* _What to work on_
Report the count of lines below in which the string "flags" occurs; include nothing else.

Stored items
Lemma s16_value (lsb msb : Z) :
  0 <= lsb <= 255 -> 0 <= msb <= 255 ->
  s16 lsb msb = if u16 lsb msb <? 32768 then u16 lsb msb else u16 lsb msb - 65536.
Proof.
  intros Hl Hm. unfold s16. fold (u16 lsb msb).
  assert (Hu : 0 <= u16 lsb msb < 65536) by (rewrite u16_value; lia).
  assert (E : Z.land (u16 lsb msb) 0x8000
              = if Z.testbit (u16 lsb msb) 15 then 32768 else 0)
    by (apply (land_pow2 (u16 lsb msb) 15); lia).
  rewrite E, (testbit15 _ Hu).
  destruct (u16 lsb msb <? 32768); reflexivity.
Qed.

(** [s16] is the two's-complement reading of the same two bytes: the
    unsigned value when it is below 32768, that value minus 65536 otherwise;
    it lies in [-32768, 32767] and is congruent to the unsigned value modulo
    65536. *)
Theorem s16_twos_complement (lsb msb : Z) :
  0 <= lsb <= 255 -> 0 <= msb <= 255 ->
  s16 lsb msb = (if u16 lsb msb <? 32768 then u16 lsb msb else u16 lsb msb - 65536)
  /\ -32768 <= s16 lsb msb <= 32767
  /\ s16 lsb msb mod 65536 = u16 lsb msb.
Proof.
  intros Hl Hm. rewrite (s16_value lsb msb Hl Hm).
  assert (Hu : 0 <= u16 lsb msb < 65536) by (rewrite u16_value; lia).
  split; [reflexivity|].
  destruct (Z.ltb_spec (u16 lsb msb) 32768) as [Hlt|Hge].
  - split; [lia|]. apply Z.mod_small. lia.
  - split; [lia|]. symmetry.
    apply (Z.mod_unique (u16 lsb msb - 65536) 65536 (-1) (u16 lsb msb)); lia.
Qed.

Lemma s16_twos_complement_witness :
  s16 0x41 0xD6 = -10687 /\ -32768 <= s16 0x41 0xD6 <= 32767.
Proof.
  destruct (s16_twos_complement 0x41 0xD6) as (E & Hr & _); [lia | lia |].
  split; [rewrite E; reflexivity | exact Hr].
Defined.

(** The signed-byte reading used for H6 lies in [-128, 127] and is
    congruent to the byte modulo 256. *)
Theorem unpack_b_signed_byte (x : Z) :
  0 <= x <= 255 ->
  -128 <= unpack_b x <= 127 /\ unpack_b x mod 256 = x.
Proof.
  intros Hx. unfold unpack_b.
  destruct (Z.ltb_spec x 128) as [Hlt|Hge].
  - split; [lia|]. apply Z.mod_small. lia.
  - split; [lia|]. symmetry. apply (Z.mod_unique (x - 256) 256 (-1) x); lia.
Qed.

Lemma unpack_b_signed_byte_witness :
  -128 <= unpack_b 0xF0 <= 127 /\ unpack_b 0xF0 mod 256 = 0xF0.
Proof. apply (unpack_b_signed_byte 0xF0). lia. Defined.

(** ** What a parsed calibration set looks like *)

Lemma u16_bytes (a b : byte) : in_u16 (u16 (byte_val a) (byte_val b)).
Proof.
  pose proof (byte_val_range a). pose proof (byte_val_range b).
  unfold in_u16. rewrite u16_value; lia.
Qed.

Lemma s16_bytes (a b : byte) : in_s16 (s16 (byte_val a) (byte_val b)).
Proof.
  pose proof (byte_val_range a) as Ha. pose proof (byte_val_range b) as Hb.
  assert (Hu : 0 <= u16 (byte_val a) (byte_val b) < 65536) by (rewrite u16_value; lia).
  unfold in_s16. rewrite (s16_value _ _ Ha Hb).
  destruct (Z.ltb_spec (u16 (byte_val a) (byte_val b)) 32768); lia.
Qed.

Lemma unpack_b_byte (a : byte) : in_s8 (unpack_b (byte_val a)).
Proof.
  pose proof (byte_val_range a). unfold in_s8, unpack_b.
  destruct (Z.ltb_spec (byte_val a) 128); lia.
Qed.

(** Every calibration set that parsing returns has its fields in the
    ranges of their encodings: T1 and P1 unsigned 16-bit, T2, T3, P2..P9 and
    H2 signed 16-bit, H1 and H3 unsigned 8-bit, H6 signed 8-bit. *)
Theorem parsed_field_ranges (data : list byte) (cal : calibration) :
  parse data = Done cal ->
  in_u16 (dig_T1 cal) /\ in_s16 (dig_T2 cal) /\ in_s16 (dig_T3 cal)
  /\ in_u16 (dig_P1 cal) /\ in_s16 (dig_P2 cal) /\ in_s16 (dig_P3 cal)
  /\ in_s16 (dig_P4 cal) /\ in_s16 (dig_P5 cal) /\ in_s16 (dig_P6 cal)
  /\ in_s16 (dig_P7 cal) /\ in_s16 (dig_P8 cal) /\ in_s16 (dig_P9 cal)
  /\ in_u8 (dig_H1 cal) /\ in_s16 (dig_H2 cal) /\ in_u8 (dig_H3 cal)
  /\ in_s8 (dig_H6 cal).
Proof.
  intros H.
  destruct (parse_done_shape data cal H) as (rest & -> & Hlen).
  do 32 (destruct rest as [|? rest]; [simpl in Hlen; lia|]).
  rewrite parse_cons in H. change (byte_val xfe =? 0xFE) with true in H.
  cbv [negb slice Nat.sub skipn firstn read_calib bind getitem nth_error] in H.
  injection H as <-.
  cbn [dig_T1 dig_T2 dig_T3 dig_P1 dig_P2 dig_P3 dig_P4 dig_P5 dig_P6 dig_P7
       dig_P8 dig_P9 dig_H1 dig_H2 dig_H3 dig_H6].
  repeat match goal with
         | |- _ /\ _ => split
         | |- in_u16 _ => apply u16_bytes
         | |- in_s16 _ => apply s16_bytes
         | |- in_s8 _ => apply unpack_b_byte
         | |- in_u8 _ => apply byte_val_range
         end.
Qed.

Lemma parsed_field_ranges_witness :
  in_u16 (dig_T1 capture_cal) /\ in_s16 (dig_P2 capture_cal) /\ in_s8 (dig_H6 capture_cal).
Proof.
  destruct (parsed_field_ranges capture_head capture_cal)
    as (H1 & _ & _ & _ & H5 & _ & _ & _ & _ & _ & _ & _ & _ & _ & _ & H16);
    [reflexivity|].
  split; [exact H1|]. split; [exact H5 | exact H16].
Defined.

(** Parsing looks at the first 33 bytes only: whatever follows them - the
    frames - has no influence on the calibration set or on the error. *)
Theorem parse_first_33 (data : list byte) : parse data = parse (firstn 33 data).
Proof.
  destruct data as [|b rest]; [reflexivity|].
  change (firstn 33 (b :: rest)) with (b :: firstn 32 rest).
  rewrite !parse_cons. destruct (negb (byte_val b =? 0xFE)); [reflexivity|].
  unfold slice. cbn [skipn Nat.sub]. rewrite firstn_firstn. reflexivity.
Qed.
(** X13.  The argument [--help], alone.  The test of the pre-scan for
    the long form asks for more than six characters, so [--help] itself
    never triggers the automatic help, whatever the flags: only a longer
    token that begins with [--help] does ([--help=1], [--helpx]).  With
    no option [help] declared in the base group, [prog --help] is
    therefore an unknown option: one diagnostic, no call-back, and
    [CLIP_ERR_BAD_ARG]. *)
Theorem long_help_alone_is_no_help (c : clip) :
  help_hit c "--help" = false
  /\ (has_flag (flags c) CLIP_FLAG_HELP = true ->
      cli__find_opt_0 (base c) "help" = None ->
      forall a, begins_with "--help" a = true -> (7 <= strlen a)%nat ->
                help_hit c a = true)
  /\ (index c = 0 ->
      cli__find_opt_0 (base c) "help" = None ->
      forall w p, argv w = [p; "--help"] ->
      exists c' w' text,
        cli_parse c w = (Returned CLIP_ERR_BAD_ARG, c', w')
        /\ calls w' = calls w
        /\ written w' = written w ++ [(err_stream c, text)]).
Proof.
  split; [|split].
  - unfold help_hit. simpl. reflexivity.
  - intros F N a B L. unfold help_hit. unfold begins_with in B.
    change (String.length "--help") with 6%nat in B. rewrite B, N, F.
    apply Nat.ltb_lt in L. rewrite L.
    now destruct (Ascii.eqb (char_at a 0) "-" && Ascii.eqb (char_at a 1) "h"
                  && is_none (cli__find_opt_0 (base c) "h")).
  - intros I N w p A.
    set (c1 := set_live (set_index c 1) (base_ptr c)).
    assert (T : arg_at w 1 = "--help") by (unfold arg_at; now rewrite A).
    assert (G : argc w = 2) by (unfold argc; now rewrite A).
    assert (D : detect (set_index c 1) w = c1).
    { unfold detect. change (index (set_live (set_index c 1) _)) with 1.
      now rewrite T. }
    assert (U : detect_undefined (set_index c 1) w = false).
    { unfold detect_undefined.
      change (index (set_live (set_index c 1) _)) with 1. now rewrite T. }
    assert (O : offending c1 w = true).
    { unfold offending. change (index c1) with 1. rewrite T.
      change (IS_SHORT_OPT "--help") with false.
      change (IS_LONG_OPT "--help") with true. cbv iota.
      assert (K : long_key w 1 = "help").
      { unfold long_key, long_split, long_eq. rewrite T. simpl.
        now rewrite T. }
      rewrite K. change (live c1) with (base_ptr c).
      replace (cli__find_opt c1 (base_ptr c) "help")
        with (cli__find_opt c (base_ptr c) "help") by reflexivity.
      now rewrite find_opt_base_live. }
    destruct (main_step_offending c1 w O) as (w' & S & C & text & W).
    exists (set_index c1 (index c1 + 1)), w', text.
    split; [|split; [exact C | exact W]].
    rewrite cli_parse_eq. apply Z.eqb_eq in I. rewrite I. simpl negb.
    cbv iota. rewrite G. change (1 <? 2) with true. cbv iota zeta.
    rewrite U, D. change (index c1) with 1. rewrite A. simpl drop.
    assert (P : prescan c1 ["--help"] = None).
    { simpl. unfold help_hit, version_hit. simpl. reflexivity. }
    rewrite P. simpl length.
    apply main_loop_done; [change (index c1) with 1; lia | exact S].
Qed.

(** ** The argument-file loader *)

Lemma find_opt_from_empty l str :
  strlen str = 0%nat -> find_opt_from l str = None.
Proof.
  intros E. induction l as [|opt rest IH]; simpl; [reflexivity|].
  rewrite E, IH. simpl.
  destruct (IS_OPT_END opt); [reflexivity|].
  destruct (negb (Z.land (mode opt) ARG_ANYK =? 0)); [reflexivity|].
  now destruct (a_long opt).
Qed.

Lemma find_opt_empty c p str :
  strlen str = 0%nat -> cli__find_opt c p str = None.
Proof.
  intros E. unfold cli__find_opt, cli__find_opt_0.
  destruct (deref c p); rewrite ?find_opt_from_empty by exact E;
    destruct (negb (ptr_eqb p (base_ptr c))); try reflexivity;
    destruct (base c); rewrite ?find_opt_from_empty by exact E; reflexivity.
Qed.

* _The answer_
2